-------- Study material

(* ===== verification/ConvBuild.v ===== *)
(** * The converter: other targets, base images and scopes

    A translation of the methods of [earthfile2llb/converter.go] that refer to other
    targets: how a reference becomes a target and its options, what a target takes over
    from one it builds (FROM, COPY, BUILD, DO), base images, FROM DOCKERFILE, LOCALLY,
    WAIT blocks, and the end of a target.

    The conversion of another target ([Earthfile2LLB]) is an interface: it may change
    what conversions share, and answers with the finished target.  BuildKit, registries,
    build contexts and the file system are part of the same interface.  The goroutine
    that executes a finished target, which only sets the status in the log, is left out. *)

From stdpp Require Import gmap.
From S2P Require Import Prelude GoStrings Token GoText Reference Imports KeyValue Scope Collection BuildArgs FlagUtil.
From S2P Require Import Features Platform States RunMount RunShell Llb LocalState WaitBlock Effects ConvState Conv.

#[local] Open Scope eff_scope.

(** ** The surroundings *)

(** A resolved build context: the file that describes it, and the state of its files. *)
Record Context_ : Type := mkContext { BuildFilePath : string; ContextState : State }.

(** The named images of a registry. *)
Record ImageConfig : Type := mkImageConfig { ic_ref : string; ic_digest : string; ic_image : res Image }.

Class Outside `{ImageNames} : Type := {
  HOME : string;
  Getwd : string;
  Earthfile2LLB : Reference -> ConvertOpt -> World -> World * out string Built;
  ResolveImageConfig : string -> Spec -> res ImageConfig;
  WithDigest : Named -> string -> res Named;
  ResolveContext : Plat.Resolver -> Reference -> res Context_;
  Ref : Type;
  StateToRef : State -> Plat.Resolver -> res (option Ref);
  ReadFile : Ref -> string -> res string;
  ReadDir : Ref -> string -> res unit;
  os_ReadFile : string -> res string;
  DirExists : string -> res bool;
  Dockerfile2LLB : string -> gmap string string -> string -> Spec -> State -> res (State * Image);
  run_tasks : list task -> list WaitItem -> World -> World * out string unit }.

(** [filepath.Abs], on Unix. *)
Definition filepath_Abs `{Outside} (p : string) : string := if IsAbs p then Clean p else path_Join [Getwd; p].

Section Build.
Context `{RangeOrder} `{Unicode} `{Platforms} `{LLB} `{CacheOrder} `{Outside}.
Variable process_expression : Conv -> string -> string -> res string.

#[local] Abbreviation pncvf := (pncvf process_expression).

(** ** References *)

(** [c.varCollection.AbsRef()] *)
Definition AbsRef : cop Reference :=
  on_coll (fun v => (v, match frame v with Some f => Ok (absRef f) | None => Err empty_stack end)).

Definition joinRefs (relRef : Reference) : cop Reference := r <- AbsRef;; of_res (JoinReferences r relRef).

Definition deref (ref : Reference) : cop (Reference * bool * bool) :=
  on_coll (on_imports (fun ir => (ir, Deref HOME ref ir))).

(** [ref.(domain.Target)] *)
Definition as_target (ref : Reference) : cop Reference :=
  match kind ref with
  | KTarget => eret ref
  | KCommand => efail "want domain.Target, got domain.Command"
  end.

(** The absolute target, the one that was written, and the privilege. *)
Definition absolutizeTarget (fullTargetName : string) (allowPrivileged : bool) : cop (Reference * Reference * bool) :=
  relTarget <- wrapped ("earth target parse " +:+ fullTargetName +:+ ": ") (of_res (ParseTarget HOME fullTargetName));;
  d <- deref relTarget;;
  let '(derefedTarget, allowPrivilegedImport, isImport) := d in
  let allowPrivileged := if (isImport : bool) then allowPrivileged && allowPrivilegedImport else allowPrivileged in
  targetRef <- wrapped "join targets: " (joinRefs derefedTarget);;
  target <- as_target targetRef;;
  eret (target, relTarget, allowPrivileged).

Definition ResolveReference (ref : Reference) : cop (Context_ * bool * bool) :=
  d <- deref ref;;
  let '(derefed, allowPrivileged, allowPrivilegedSet) := d in
  refToResolve <- joinRefs derefed;;
  r <- read platr;;
  bc <- of_res (ResolveContext r refToResolve);;
  eret (bc, allowPrivileged, allowPrivilegedSet).

(** ** Arguments for other targets *)

(** A scope of the top frame, as the getters of the collection copy it. *)
Definition frame_scope (f : stackFrame -> Scope) : cop Scope :=
  on_coll (fun v => (v, match frame v with Some fr => Ok (Clone (f fr)) | None => Err empty_stack end)).

(** The overriding variables of the target, and whether arguments are passed on. *)
Definition prepOverridingVars (relTarget : Reference) (passArgs : bool) (buildArgs : list string) : cop (Scope * bool) :=
  f <- pncvf;;
  overriding_ <- wrapped "parse build args: " (on_coll (ParseArgs buildArgs f));;
  let propagateBuildArgs := negb (IsExternal relTarget) in
  if (passArgs : bool) then
    o <- frame_scope overriding;; a <- frame_scope args;; g <- frame_scope globals;;
    eret (RemoveReservedArgsFromScope IsBuiltIn (CombineScopes [overriding_; o; a; g]), propagateBuildArgs)
  else if propagateBuildArgs then
    o <- frame_scope overriding;;
    eret (CombineScopes [overriding_; o], propagateBuildArgs)
  else eret (overriding_, propagateBuildArgs).

(** [c.waitBlock()] *)
Definition waitBlock_ : cop nat := fun c =>
  match List.last (List.map Some (waitBlockStack c)) None with
  | None => efail "panic: waitBlock() called on empty stack" c
  | Some b => eret b c
  end.

Definition prepBuildTarget (fullTargetName : string) (platform : Plat.Platform) (allowPrivileged passArgs : bool)
    (buildArgs : list string) (isDangling : bool) (cmdT : cmdType) (parentCmdID : string) (onExecutionSuccess : OnSuccess)
    : cop (Reference * ConvertOpt * bool) :=
  t <- absolutizeTarget fullTargetName allowPrivileged;;
  let '(target, relTarget, allowPrivileged) := t in
  p <- prepOverridingVars relTarget passArgs buildArgs;;
  let '(overriding, propagateBuildArgs) := p in
  c <- read (fun c => c);;
  wb <- (if bool_decide (cmdT = buildCmd) then b <- waitBlock_;; eret (Some b) else eret None);;
  let o := opt c in
  let isBuild := bool_decide (cmdT = buildCmd) in
  let referencedOnly := has "referenced-save-only" (ftrs c) in
  let doSaves := if referencedOnly then isBuild && o_DoSaves o && negb (o_OnlyFinalTargetImages o)
                 else o_DoSaves o && negb (IsRemote target) in
  let doPushes := if referencedOnly then isBuild && o_DoPushes o else o_DoPushes o && negb (IsRemote target) in
  eret (target,
        mkOpt overriding ∅ (Plat.SubResolver platform (platr c)) wb (sts_ID (final c)) parentCmdID onExecutionSuccess isDangling
          allowPrivileged doSaves doPushes (if referencedOnly then false else o_ForceSaveImage o) (o_OnlyFinalTargetImages o)
          (o_AllowLocally o) (o_AllowInteractive o) (o_UseFakeDep o) (o_UseInlineCache o) (o_UseLocalRegistry o)
          (o_InteractiveDebuggerEnabled o) (o_GlobalWaitBlockFtr o) (o_sessionID o),
        propagateBuildArgs).

Definition earthfile2llb (target : Reference) (o : ConvertOpt) : cop Built := fun c =>
  let '(w, r) := Earthfile2LLB target o (world c) in (set_world w c, r).

(** Arguments of the child become arguments of the target, unless they were overridden. *)
Definition propagate_inputs (overriding : Scope) (l : list BuildArgInput) : cop unit :=
  eiter (fun bai => match Scope.Get overriding (bai_Name bai) [] with
                    | Some _ => eret tt
                    | None => on_final (AddBuildArgInput_ bai)
                    end) l.

(** The default value of an argument of the child. *)
Fixpoint child_default (k : string) (l : list BuildArgInput) : string :=
  match l with
  | [] => ""
  | b :: l => if String.eqb (bai_Name b) k then DefaultValue b else child_default k l
  end.

Definition propagate_global (g : Scope) (l : list BuildArgInput) (k : string) : cop unit :=
  active <- on_coll (Collection_Get k [WithActive]);;
  match active with
  | Some _ => eret tt
  | None => on_final (AddBuildArgInput_ (mkBuildArgInput k (default "" (Scope.Get g k [WithActive])) (child_default k l)))
  end.

(** The globals of a finished target; its collection is at its base. *)
Definition built_globals (b : Built) : Scope :=
  match frame (b_VarCollection b) with Some f => Clone (globals f) | None => NewScope end.

(** What a target takes over from the target it is FROM. *)
Definition adopt_globals (b : Built) : cop unit :=
  let g := built_globals b in
  eiter (propagate_global g (args_of (targetInput (b_sts b)))) (Sorted g [WithActive]);;;
  on_coll (SetGlobals g);;;
  on_coll (on_imports (fun ir => (SetGlobal (b_GlobalImports b) ir, Ok tt)));;;
  on_coll' (SetProject (project (b_VarCollection b)));;;
  on_coll' (SetOrg (org (b_VarCollection b))).

Definition buildTarget (fullTargetName : string) (platform : Plat.Platform) (allowPrivileged passArgs : bool)
    (buildArgs : list string) (isDangling : bool) (cmdT : cmdType) (parentCmdID : string) (onExecutionSuccess : OnSuccess)
    : cop Built :=
  p <- prepBuildTarget fullTargetName platform allowPrivileged passArgs buildArgs isDangling cmdT parentCmdID onExecutionSuccess;;
  let '(target, o, propagateBuildArgs) := p in
  mts <- wrapped ("earthfile2llb for " +:+ fullTargetName +:+ ": ") (earthfile2llb target o);;
  modify (fun c => set_directDeps (directDeps c ++ [mts]) c);;;
  if negb propagateBuildArgs then eret mts
  else
    propagate_inputs (o_OverridingVars o) (args_of (targetInput (b_sts mts)));;;
    if bool_decide (cmdT = fromCmd) then adopt_globals mts;;; eret mts else eret mts.

(** ** Base images *)

Definition applyFromImage (state : State) (img : Image) : State * Image * Scope :=
  let ev := ParseEnvVars (img_Env img) in
  let state := fold_left (fun s name => SEnv name (default "" (Scope.Get ev name [WithActive])) s) (Sorted ev [WithActive]) state in
  let state := if String.eqb (WorkingDir img) "" then state else SDir (WorkingDir img) state in
  let state := if String.eqb (img_User img) "" then state else SUser (img_User img) state in
  (state, img, ev).

(** The state, the image and its environment, none for scratch. *)
Definition internalFromClassical (imageName : string) (platform : Plat.Platform) : cop (State * Image * option Scope) :=
  r <- read platr;;
  let spec := Plat.ToLLBPlatform r platform in
  if String.eqb imageName "scratch" then
    let img := NewImage in
    eret (SPlatform spec SScratch,
          mkImage (Architecture spec) (OS spec) (img_User img) (img_Env img) (img_Entrypoint img) (img_Cmd img) (WorkingDir img)
            (StopSignal img) (ExposedPorts img) (Volumes img) (Labels img) (img_Healthcheck img), None)
  else
    sourceRef <- wrapped ("parse normalized named " +:+ imageName +:+ ": ") (of_res (ParseNormalizedNamed imageName));;
    ic <- wrapped ("resolve image config for " +:+ imageName +:+ ": ")
            (of_res (ResolveImageConfig (Named_String (TagNameOnly sourceRef)) spec));;
    sourceRef <- wrapped ("parse normalized named " +:+ ic_ref ic +:+ ": ") (of_res (ParseNormalizedNamed (ic_ref ic)));;
    img <- wrapped ("unmarshal image config for " +:+ imageName +:+ ": ") (of_res (ic_image ic));;
    sourceRef <- (if String.eqb (ic_digest ic) "" then eret sourceRef
                  else wrapped ("reference add digest " +:+ ic_digest ic +:+ " for " +:+ imageName +:+ ": ")
                         (of_res (WithDigest sourceRef (ic_digest ic))));;
    let '(state, img, envVars) := applyFromImage (SImage (Named_String sourceRef) spec) img in
    eret (state, img, Some envVars).

(** The base of the target is set. *)
Definition set_base (state : State) (img : Image) (envVars : option Scope) : cop unit :=
  on_final (fun s => set_RanFromLike true (set_MainImage img (set_MainState state s)));;;
  on_coll' (ResetEnvVars envVars).

Definition fromClassical (imageName : string) (platform : Plat.Platform) : cop unit :=
  newVertexMeta;;;
  r <- internalFromClassical imageName platform;;
  let '(state, img, envVars) := r in
  set_base state img envVars.

Definition fromTarget (targetName : string) (platform : Plat.Platform) (allowPrivileged passArgs : bool)
    (buildArgs : list string) : cop unit :=
  cmdID <- newLogbusCommand;;
  depTarget <- wrapped ("parse target name " +:+ targetName +:+ ": ") (of_res (ParseTarget HOME targetName));;
  mts <- wrapped ("apply build " +:+ referenceString depTarget +:+ ": ")
           (buildTarget (referenceString depTarget) platform allowPrivileged passArgs buildArgs false fromCmd cmdID None);;
  let dep := b_sts mts in
  guard (RanInteractive dep) "cannot FROM a target ending with an --interactive";;;
  on_state (fun _ => MainState dep);;;
  on_coll' (ResetEnvVars (Some (Clone (envs (b_VarCollection mts)))));;;
  on_final (fun s => set_RanInteractive (RanInteractive dep) (set_RanFromLike (RanFromLike dep)
    (set_MainImage (Image_Clone (Some (snd (LastSaveImage dep)))) s)));;;
  modify (fun c => set_platr (fst (Plat.UpdatePlatform (Plat.currentPlatform (b_PlatformResolver mts)) (platr c))) c).

Definition From (imageName : string) (platform : Plat.Platform) (allowPrivileged passArgs : bool) (buildArgs : list string)
    : cop unit :=
  checkAllowed fromCmd;;; nonSaveCommand;;;
  modify (set_persistentCacheDirs ∅);;;
  modify (set_cmdSet false);;;
  checkOldPlatformIncompatibility platform;;;
  on_coll' (SetLocally false);;;
  platform <- setPlatform platform;;
  if ContainsByte imageName "+" then fromTarget imageName platform allowPrivileged passArgs buildArgs
  else
    guard (negb (length buildArgs =? 0)) "--build-arg not supported in non-target FROM";;;
    fromClassical imageName platform.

----------------

About this task. Which lines above contain the word "internalFromClassical"? Copy each of them.

Your response.
Definition internalFromClassical (imageName : string) (platform : Plat.Platform) : cop (State * Image * option Scope) :=
  r <- internalFromClassical imageName platform;;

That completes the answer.